Вот это Сереге слушать уже не хотелось. И тошно было, и скучно, а кроме того, каша в голове от этого закипала еще большая. Эх, если бы у Сереги там, в мозгу, все перестроилось. Не так-то это просто.

– Извините, Анатолий Сергеевич, – как можно вежливее сказал Серега, – я бы с удовольствием еще с вами посидел, но вот спешу. Вы все там же живете?

– Все там же, – вздохнул старик, осекшись на еще какой-то обличительной тираде, которую хотел высказать. Должно быть, он все понял.

– Так я зайду к вам как-нибудь! – пообещал Серега, хотя прекрасно знал, что никуда не пойдет.

…Снова Серега ставил точки, долго, до умопомрачения, до рези в глазах. Пришлось закончить и выйти на ночной двор, сесть на холодный чурбак и закурить. Работа всегда давала приятную усталость, сейчас была усталость гнетущая, обескровливающая. Что утомляло? Монотонность или однообразие? Сколько еще осталось? Уже немного. Какие-то семьсот пятьдесят тысяч точек из миллиона. В секунду примерно четыре точки с учетом затрат времени на обмакивание кисточек. За час – четырнадцать тысяч четыреста. Позавчера он ставил точки пять часов подряд, вчера – с девяти вечера до трех ночи – еще шесть часов, сегодня с пяти вечера до полуночи – аж семь часов. Итого восемнадцать часов работы – 259200 точек. Это Серега вычислил в уме. Получилось, что всего чуть больше четверти работы сделано. Еще вчера казалось, что уже почти четверть. А все потому, что шел от краев к центру, к фигуре. Надо еще наддать, собраться, взять соцобязательство.

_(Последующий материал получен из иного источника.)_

(** * Directed graph container (graph.py): model and verification

    A shallow embedding of [Vertex], [GraphException] and [DirectedGraph]
    from graph.py, followed by the properties of the mutators and of the
    three searches.

    Python objects are modelled as follows.
    - A [dict] keeps its keys in insertion order, so it is an association
      list with the three operations the code uses: lookup, item assignment
      (in place when the key exists, appended otherwise) and [del].
    - A [set] is only used through [add], [in] and a final iteration whose
      order Python leaves to the hash values: it is a [gset string].
    - Integers are unbounded: [Z].
    - A raised exception ends the call; mutators return the outcome together
      with the state of the graph at that point.
    - The [while] loops are run by a fuel-indexed iterator; termination is
      proved separately, for every fuel large enough. *)

From Stdlib Require Import ZArith Lia Sorted.
From stdpp Require Import gmap strings list.

Open Scope Z_scope.

(** ** Python dictionaries *)

Definition dict (V : Type) : Type := list (string * V).

Section dict_ops.
Context {V : Type}.

(** [d[k]], [None] standing for a missing key. *)
Fixpoint dict_get (k : string) (d : dict V) : option V :=
  match d with
  | [] => None
  | (k', v) :: d' => if decide (k = k') then Some v else dict_get k d'
  end.

(** [k in d] *)
Definition dict_contains (k : string) (d : dict V) : bool :=
  match dict_get k d with Some _ => true | None => false end.

(** [d[k] = v] *)
Fixpoint dict_set (k : string) (v : V) (d : dict V) : dict V :=
  match d with
  | [] => [(k, v)]
  | (k', v') :: d' =>
      if decide (k = k') then (k, v) :: d' else (k', v') :: dict_set k v d'
  end.

(** [del d[k]], only ever executed when [k in d]. *)
Definition dict_del (k : string) (d : dict V) : dict V :=
  filter (λ kv, kv.1 ≠ k) (d : list (string * V)).

(** [for k in d], [[k for k in d]] *)
Definition dict_keys (d : dict V) : list string := d.*1.

(** [len(d)] *)
Definition dict_len (d : dict V) : Z := Z.of_nat (length d).
End dict_ops.

(** ** Exceptions and outcomes *)

Inductive exn : Type :=
  | GraphException (message : string)
  | KeyError (key : string)
  | TypeError.

Inductive result (R : Type) : Type :=
  | Ok (r : R)
  | Raise (e : exn).
Arguments Ok {R} r.
Arguments Raise {R} e.

Definition msg_no_vertex : string :=
  "Error: There is no vertex in the graph with the provided identifier.".
Definition msg_no_source : string :=
  "Error: There is no vertex in the graph with the provided source identifier.".
Definition msg_no_dest : string :=
  "Error: There is no vertex in the graph with the provided destination identifier.".
Definition msg_no_target : string :=
  "Error: There is no vertex in the graph with the provided target identifier.".
Definition msg_no_weight : string :=
  "Error: Graph is weighted - all edges must be supplied with a weight.".
Definition msg_no_edge : string :=
  "Error: No edge exists between the source vertex and destination vertex.".
Definition msg_unweighted : string :=
  "Error: min_path() requires a weighted graph. Current graph unweighted.".

(** The spec's error kinds, read off the messages of [GraphException]. *)
Definition NotFound (e : exn) : Prop :=
  e = GraphException msg_no_vertex ∨ e = GraphException msg_no_source ∨
  e = GraphException msg_no_dest ∨ e = GraphException msg_no_target ∨
  e = GraphException msg_no_edge.

Definition InvalidArgument (e : exn) : Prop :=
  e = GraphException msg_no_weight ∨ e = GraphException msg_unweighted.

(** ** Vertex and DirectedGraph *)

(** An edge weight as [add_edge] receives it: [None] or an integer. *)
Definition weight : Type := option Z.

(** Python truthiness of a weight: [None] and [0] are falsy. *)
Definition truthy (w : weight) : bool :=
  match w with
  | Some z => negb (z =? 0)
  | None => false
  end.

(** Truthiness of an optional identifier: [None] and [""] are falsy. *)
Definition truthy_id (t : option string) : bool :=
  match t with
  | Some s => negb (String.eqb s "")
  | None => false
  end.

Record Vertex (A : Type) : Type := mkVertex {
  id : string;
  value : A;
  adj_dict : dict weight
}.
Arguments mkVertex {A} _ _ _.
Arguments id {A} _.
Arguments value {A} _.
Arguments adj_dict {A} _.

Record DirectedGraph (A : Type) : Type := mkGraph {
  _vertices : dict (Vertex A);
  _size : Z;
  _weighted : bool
}.
Arguments mkGraph {A} _ _ _.
Arguments _vertices {A} _.
Arguments _size {A} _.
Arguments _weighted {A} _.

(** ** Containers of ds_library *)

(** Modelled from the spec: ds_library.Stack is not part of the sources;
    [pop] returns the most recently pushed item not yet popped. *)
Definition Stack : Type := list string.
Definition stack_push (item : string) (s : Stack) : Stack := item :: s.
Definition stack_pop (s : Stack) : option (string * Stack) :=
  match s with
  | [] => None
  | item :: s' => Some (item, s')
  end.

(** Modelled from the spec: ds_library.Queue is not part of the sources;
    [dequeue] returns the least recently enqueued item not yet dequeued. *)
Definition Queue : Type := list string.
Definition queue_enqueue (item : string) (q : Queue) : Queue := q ++ [item].
Definition queue_dequeue (q : Queue) : option (string * Queue) :=
  match q with
  | [] => None
  | item :: q' => Some (item, q')
  end.

(** Modelled from the spec: ds_library.PriorityQueue is not part of the
    sources; [dequeue] returns an entry of smallest priority among those
    enqueued, here the earliest enqueued of them. *)
Definition PriorityQueue : Type := list (Z * string).
Definition pq_enqueue (priority : Z) (item : string) (q : PriorityQueue)
  : PriorityQueue := q ++ [(priority, item)].

Fixpoint pq_min (best : Z * string) (q : PriorityQueue) : Z * string :=
  match q with
  | [] => best
  | e :: q' => if e.1 <? best.1 then pq_min e q' else pq_min best q'
  end.

Fixpoint pq_remove (e : Z * string) (q : PriorityQueue) : PriorityQueue :=
  match q with
  | [] => []
  | e' :: q' => if decide (e = e') then q' else e' :: pq_remove e q'
  end.

Definition pq_dequeue (q : PriorityQueue)
  : option ((Z * string) * PriorityQueue) :=
  match q with
  | [] => None
  | e :: q' => let m := pq_min e q' in Some (m, pq_remove m q)
  end.

(** ** Loops *)

(** [run_loop body fuel s] runs a [while] loop from state [s]: [body] either
    hands over the next state or leaves the loop with a result. [None] means
    that [fuel] iterations were not enough. *)
Fixpoint run_loop {S R : Type} (body : S → S + R) (fuel : nat) (s : S)
  : option R :=
  match fuel with
  | O => None
  | Datatypes.S n =>
      match body s with
      | inl s' => run_loop body n s'
      | inr r => Some r
      end
  end.

(** The state at the head of the loop after [n] full iterations, if the loop
    runs that long. *)
Fixpoint loop_state {S R : Type} (body : S → S + R) (n : nat) (s : S)
  : option S :=
  match n with
  | O => Some s
  | Datatypes.S n' =>
      match body s with
      | inl s' => loop_state body n' s'
      | inr _ => None
      end
  end.

(** ** Operations of DirectedGraph *)

Section graph_ops.
Context {A : Type}.
Implicit Types (self : DirectedGraph A).

(** [DirectedGraph(weighted)] *)
Definition new_graph (weighted : bool) : DirectedGraph A :=
  mkGraph [] 0 weighted.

Но тут на полуночной улице засветились автомобильные фары. Мощные, «волговские». Серега, кажется, даже по звуку угадал – Аля!

Она и была. Притормозила около выбежавшего – да, да, выбежавшего, а не вышедшего из калитки, Сереги.

– Прю-вет! – прощебетала она весело. – Это я! Открывай свои ворота.

Серега молча притиснул ее к себе. А сказать – не знал что.

– Чудовище ты, – прошептала Аля. – Разбойник, маньяк и вообще… совратитель. Я тебе обещала месяц отдыха, помнишь? Меня хватило на три дня.

Серега как-то пришел в себя, но куда исчезла его усталость?! Едва Аля зарулила во двор и помогла ему закрыть ворота, как он подхватил ее на руки и унес в дом.

– Прямо какой-то Джек-потрошитель, – обвив его шею руками, бормотала Аля. – Хоть бы чаем напоил предварительно.

– После – с одержимостью в голосе произнес Серега, повалив ее, хотя и мягко, на кровать.

– Я же в сапогах, обормотище, – захихикала Аля восторженно, но унять его было нельзя, да она и не хотела, чтобы он унимался.

Ух, как же нетерпеливо дышал Серега! Аж самому было противно. Аля посмеивалась, но позволяла ему беспрепятственно расстегивать и сдергивать все, что он находил нужным.

– Я знала, что так будет, – впадая в полубред, сказала она. – Иначе сюда не стоило бы ехать. Иди, иди сюда… Ты тут нужен… А-ах! А-ах! А-ах!